Hunt looked at her blankly; the message had not quite registered.
"Earth," he said with a slight shrug.
"Yes, Earth. We could move our whole civilization to Earth. As you know, we sent expeditions to explore it, but when they sent back details of the environment that they found there, we knew that there could be no simple answer to Minerva's problems. Ganymeans could never have survived amid such savagery."
"So the idea was abandoned then?" Hunt suggested.
"No . . . not quite. You see, the whole terrestrial ecology and the creatures that formed part of it were thought by many Ganymeans to be so unnatural as to constitute a perversion of life itself--a smear upon an otherwise perfect universe that the universe would be a better place without." Hunt gaped at her as what she was saying began to sink in. "A suggestion was put forward that the whole planet be wiped clean of the disease that infested it. Terrestrial life would be exterminated, and then Minervan forms would be substituted. After all, the supporters of the scheme argued, it would be simply playing the game by Earth's own rules."
Hunt was stunned. After everything that had been said, the Ganymeans could actually have been capable of conceiving a scheme like that? She watched and seemed to read the thought in his mind.
"Most Ganymeans opposed the idea, instinctively, totally and without compromise. It was completely against their basic nature. The public protest that it provoked was probably the most vigorous in our whole history.

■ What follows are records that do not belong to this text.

(** Body of a string literal, after the opening quote. *)
Fixpoint p_chars (s : jsstr) (acc : jsstr) : option (jsstr * jsstr) :=
  match s with
  | [] => None
  | c :: r =>
      if N.eqb c 34 then Some (rev acc, r)
      else if N.ltb c 32 then None
      else if N.eqb c 92 then
        match r with
        | e :: r' =>
            if N.eqb e 34 then p_chars r' (34 :: acc)%N
            else if N.eqb e 92 then p_chars r' (92 :: acc)%N
            else if N.eqb e 47 then p_chars r' (47 :: acc)%N
            else if N.eqb e 98 then p_chars r' (8 :: acc)%N
            else if N.eqb e 102 then p_chars r' (12 :: acc)%N
            else if N.eqb e 110 then p_chars r' (10 :: acc)%N
            else if N.eqb e 114 then p_chars r' (13 :: acc)%N
            else if N.eqb e 116 then p_chars r' (9 :: acc)%N
            else if N.eqb e 117 then
              match r' with
              | h1 :: h2 :: h3 :: h4 :: r'' =>
                  match hex_val h1, hex_val h2, hex_val h3, hex_val h4 with
                  | Some a, Some b, Some c', Some d =>
                      p_chars r'' ((((a * 16 + b) * 16 + c') * 16 + d) :: acc)%N
                  | _, _, _, _ => None
                  end
              | _ => None
              end
            else None
        | [] => None
        end
      else p_chars r (c :: acc)
  end.

(** One or more digits, accumulated into [n]; returns the count too. *)
Fixpoint p_digits (s : jsstr) (n : Z) (k : Z) : Z * Z * jsstr :=
  match s with
  | c :: r => if is_digit c then p_digits r (n * 10 + Z.of_N (c - 48)) (k + 1)
              else (n, k, s)
  | [] => (n, k, s)
  end.

(** [-? (0 | [1-9][0-9]* ) (. [0-9]+)? ([eE] [+-]? [0-9]+)?] *)
Definition p_number (s : jsstr) : option (jsval * jsstr) :=
  let '(neg, s1) := match s with
                    | c :: r => if N.eqb c 45 then (true, r) else (false, s)
                    | [] => (false, s) end in
  let int_part :=
    match s1 with
    | c :: r =>
        if N.eqb c 48 then Some (0%Z, r)
        else if is_digit c then
          let '(n, _, r') := p_digits s1 0 0 in Some (n, r')
        else None
    | [] => None
    end in
  match int_part with
  | None => None
  | Some (ip, s2) =>
      let frac :=
        match s2 with
        | c :: r =>
            if N.eqb c 46 then
              let '(f, k, r') := p_digits r ip 0 in
              if Z.eqb k 0 then None else Some (f, (- k)%Z, r')
            else Some (ip, 0%Z, s2)
        | [] => Some (ip, 0%Z, s2)
        end in
      match frac with
      | None => None
      | Some (m, e0, s3) =>
          let expo :=
            match s3 with
            | c :: r =>
                if N.eqb c 101 || N.eqb c 69 then
                  let '(sg, r1) := match r with
                                   | d :: r' => if N.eqb d 45 then (true, r')
                                                else if N.eqb d 43 then (false, r')
                                                else (false, r)
                                   | [] => (false, r) end in
                  let '(x, k, r2) := p_digits r1 0 0 in
                  if Z.eqb k 0 then None
                  else Some ((if sg then - x else x)%Z, r2)
                else Some (0%Z, s3)
            | [] => Some (0%Z, s3)
            end in
          match expo with
          | None => None
          | Some (x, s4) => Some (JNum (if neg then - m else m)%Z (e0 + x)%Z, s4)
          end
      end
  end.

Fixpoint p_lit (word : jsstr) (s : jsstr) : option jsstr :=
  match word, s with
  | [], _ => Some s
  | w :: word', c :: s' => if N.eqb w c then p_lit word' s' else None
  | _ :: _, [] => None
  end.

(** [fuel] bounds the nesting; [length s + 1] always suffices since every
    call consumes at least one code unit before recursing. *)
Fixpoint p_value (fuel : nat) (s : jsstr) {struct fuel} : option (jsval * jsstr) :=
  match fuel with
  | O => None
  | S f =>
      match skip_ws s with
      | [] => None
      | c :: r =>
          if N.eqb c 123 then
            match skip_ws r with
            | c' :: r' => if N.eqb c' 125 then Some (JObj [], r') else p_members f [] r
            | [] => None
            end
          else if N.eqb c 91 then
            match skip_ws r with
            | c' :: r' => if N.eqb c' 93 then Some (JArr [], r') else p_elems f [] r
            | [] => None
            end
          else if N.eqb c 34 then
            match p_chars r [] with
            | Some (str, r') => Some (JStr str, r')
            | None => None
            end
          else if N.eqb c 116 then
            option_map (fun r' => (JBool true, r')) (p_lit (js "rue") r)
          else if N.eqb c 102 then
            option_map (fun r' => (JBool false, r')) (p_lit (js "alse") r)
          else if N.eqb c 110 then
            option_map (fun r' => (JNull, r')) (p_lit (js "ull") r)
          else p_number (c :: r)
      end
  end
with p_members (fuel : nat) (acc : list (jsstr * jsval)) (s : jsstr) {struct fuel}
  : option (jsval * jsstr) :=
  match fuel with
  | O => None
  | S f =>
      match skip_ws s with
      | c :: r =>
          if N.eqb c 34 then
            match p_chars r [] with
            | Some (k, r1) =>
                match skip_ws r1 with
                | c1 :: r2 =>
                    if N.eqb c1 58 then
                      match p_value f r2 with
                      | Some (v, r3) =>
                          match skip_ws r3 with
                          | c3 :: r4 =>
                              if N.eqb c3 44 then p_members f (acc ++ [(k, v)]) r4
                              else if N.eqb c3 125 then Some (JObj (acc ++ [(k, v)]), r4)
                              else None
                          | [] => None
                          end
                      | None => None
                      end
                    else None
                | [] => None
                end
            | None => None
            end
          else None
      | [] => None
      end
  end
with p_elems (fuel : nat) (acc : list jsval) (s : jsstr) {struct fuel}
  : option (jsval * jsstr) :=
  match fuel with
  | O => None
  | S f =>
      match p_value f s with
      | Some (v, r) =>
          match skip_ws r with
          | c :: r' =>
              if N.eqb c 44 then p_elems f (acc ++ [v]) r'
              else if N.eqb c 93 then Some (JArr (acc ++ [v]), r')
              else None
          | [] => None
          end
      | None => None
      end
  end.

End Json.

(** [JSON.parse(text)]: [None] when it throws a [SyntaxError]. *)
Definition json_parse (text : jsstr) : option jsval :=
  match Json.p_value (S (List.length text)) text with
  | Some (v, rest) => match Json.skip_ws rest with [] => Some v | _ => None end
  | None => None
  end.

(* ------------------------------------------------------------------ *)
(** ** Maps as in [Map<K, V>]: insertion-ordered association lists *)

Section AssocMap.
Variables K V : Type.
Variable eqk : K -> K -> bool.

(** [m.get(k)] *)
Fixpoint map_get (m : list (K * V)) (k : K) : option V :=
  match m with
  | [] => None
  | (k', v) :: r => if eqk k k' then Some v else map_get r k
  end.

(** [m.set(k, v)]: in place when [k] is present, appended otherwise. *)
Fixpoint map_set (m : list (K * V)) (k : K) (v : V) : list (K * V) :=
  match m with
  | [] => [(k, v)]
  | (k', v') :: r => if eqk k k' then (k', v) :: r else (k', v') :: map_set r k v
  end.

(** [m.delete(k)] *)
Definition map_delete (m : list (K * V)) (k : K) : list (K * V) :=
  filter (fun kv => negb (eqk k (fst kv))) m.

End AssocMap.

Arguments map_get {K V} eqk m k.
Arguments map_set {K V} eqk m k v.
Arguments map_delete {K V} eqk m k.

(* ------------------------------------------------------------------ *)
(** ** Data model of [websockets.ts] *)

(** A [WebSocket] object, compared by identity ([===]). *)
Definition socket := nat.

(** Location of a [Map] object on the heap. *)
Definition loc := nat.

Record Cursor := mkCursor {
  color : jsstr;
  x : jsval;
  y : jsval;
  lastSeen : N }.

Record Client := mkClient {
  ws : socket;
  userId : jsstr;
  cursor : option Cursor }.

(** The [data] of an outbound [Message], one constructor per shape the
    server builds. *)
Inductive MsgData :=
| DWelcome (uid : jsstr) (message : jsstr) (cursors : list (jsstr * Cursor))
| DNotice (uid : jsstr) (message : jsstr)
| DCursor (uid : jsstr) (c : Cursor)
| DChat (uid : jsstr) (message : jsval) (timestamp : N).

(** An outbound [Message], as passed to [sendToClient] (before
    [JSON.stringify]). *)
Record Message := mkMessage {
  type : jsstr;
  msg_userId : jsstr;
  data : MsgData }.

Definition cursor_map := list (jsstr * Cursor).

(** The server object together with the transport state it reads:
    [is_open w] is [w.readyState === WebSocket.OPEN], and [sent] is the
    log of every [ws.send] performed, oldest first. *)
Record world := mkWorld {
  clients : list (socket * Client);
  heap : loc -> cursor_map;
  cursors : loc;
  is_open : socket -> bool;
  sent : list (socket * Message) }.

(** Entropy and clock read during one event. [rnd_color] is
    [Math.floor(Math.random() * colors.length)], [rnd_id] is
    [Math.random().toString(36).substr(2, 9)]. *)
Record env := mkEnv {
  now : N;
  rnd_color : nat;
  rnd_id : jsstr }.

Definition env_wf (e : env) : Prop := rnd_color e < 10.

(* ------------------------------------------------------------------ *)
(** ** A state monad with exceptions *)

Inductive outcome (A : Type) :=
| Ok (a : A) (w : world)
| Throw (w : world).
Arguments Ok {A} a w.
Arguments Throw {A} w.

Definition M (A : Type) := world -> outcome A.

Definition ret {A} (a : A) : M A := fun w => Ok a w.

Definition bind {A B} (m : M A) (k : A -> M B) : M B :=
  fun w => match m w with
           | Ok a w' => k a w'
           | Throw w' => Throw w'
           end.

Notation "x <- m ;; k" := (bind m (fun x => k))
  (at level 61, m at next level, right associativity).
Notation "m ;;; k" := (bind m (fun _ => k))
  (at level 61, right associativity).

(** [throw new TypeError(...)] *)
Definition throw {A} : M A := fun w => Throw w.

(** [try { m } catch { console.error(...) }] *)
Definition try_catch (m : M unit) : M unit :=
  fun w => match m w with
           | Ok a w' => Ok a w'
           | Throw w' => Ok tt w'
           end.

Definition modify (f : world -> world) : M unit := fun w => Ok tt (f w).
Definition gets {A} (f : world -> A) : M A := fun w => Ok (f w) w.

Definition set_clients (cs : list (socket * Client)) (w : world) : world :=
  mkWorld cs (heap w) (cursors w) (is_open w) (sent w).

Definition heap_upd (l : loc) (m : cursor_map) (w : world) : world :=
  mkWorld (clients w) (fun l' => if Nat.eqb l' l then m else heap w l')
          (cursors w) (is_open w) (sent w).

Definition log_send (s : socket) (m : Message) (w : world) : world :=
  mkWorld (clients w) (heap w) (cursors w) (is_open w) (sent w ++ [(s, m)]).

(** The content of the server's own [cursors] Map. *)
Definition cursor_table (w : world) : cursor_map := heap w (cursors w).

(* ------------------------------------------------------------------ *)
(** ** JS primitives used by the server *)

(** Property read [v.k] on a JSON value: a [TypeError] on [null] and
    [undefined]; none of the keys read by the server ([type], [data], [x],
    [y], [message]) is inherited, so a missing own property is
    [undefined]. *)
Definition js_get (v : jsval) (k : jsstr) : M jsval :=
  match v with
  | JUndef | JNull => throw
  | JObj kvs => ret (match obj_get kvs k with Some v' => v' | None => JUndef end)
  | _ => ret JUndef
  end.

(** [v === "lit"] *)
Definition is_str (v : jsval) (s : jsstr) : bool :=
  match v with JStr s' => jsstr_eqb s' s | _ => false end.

"Nevertheless, our own world was in danger of becoming uninhabitable, and some members of the government took the view that they had an obligation to investigate every possible alternative. So, in secret, they set up a small colony on Earth to experiment on a local scale." She saw the questions forming on Hunt's lips and held up a hand to forestall them. "Don't ask me where on Earth this colony was or what methods they employed to do the things they were sent there to do; I have great difficulty in speaking about this at all. Let us just say that the results were catastrophic. In some regions the ecology collapsed completely as a consequence of the things that were done and many terrestrial species became extinct during what you call the Oligocene period for this reason. Some of the areas affected remain deserts on Earth to this day."
Hunt didn't know what to say, so said nothing. The things he had just been told were shocking not because of the means or ends that they implied, which were all too familiar to humans, but because they were so unexpected. For him the conversation was a revelation and a staggering one at that, but no more. For the Ganymean, he realized, it was traumatic.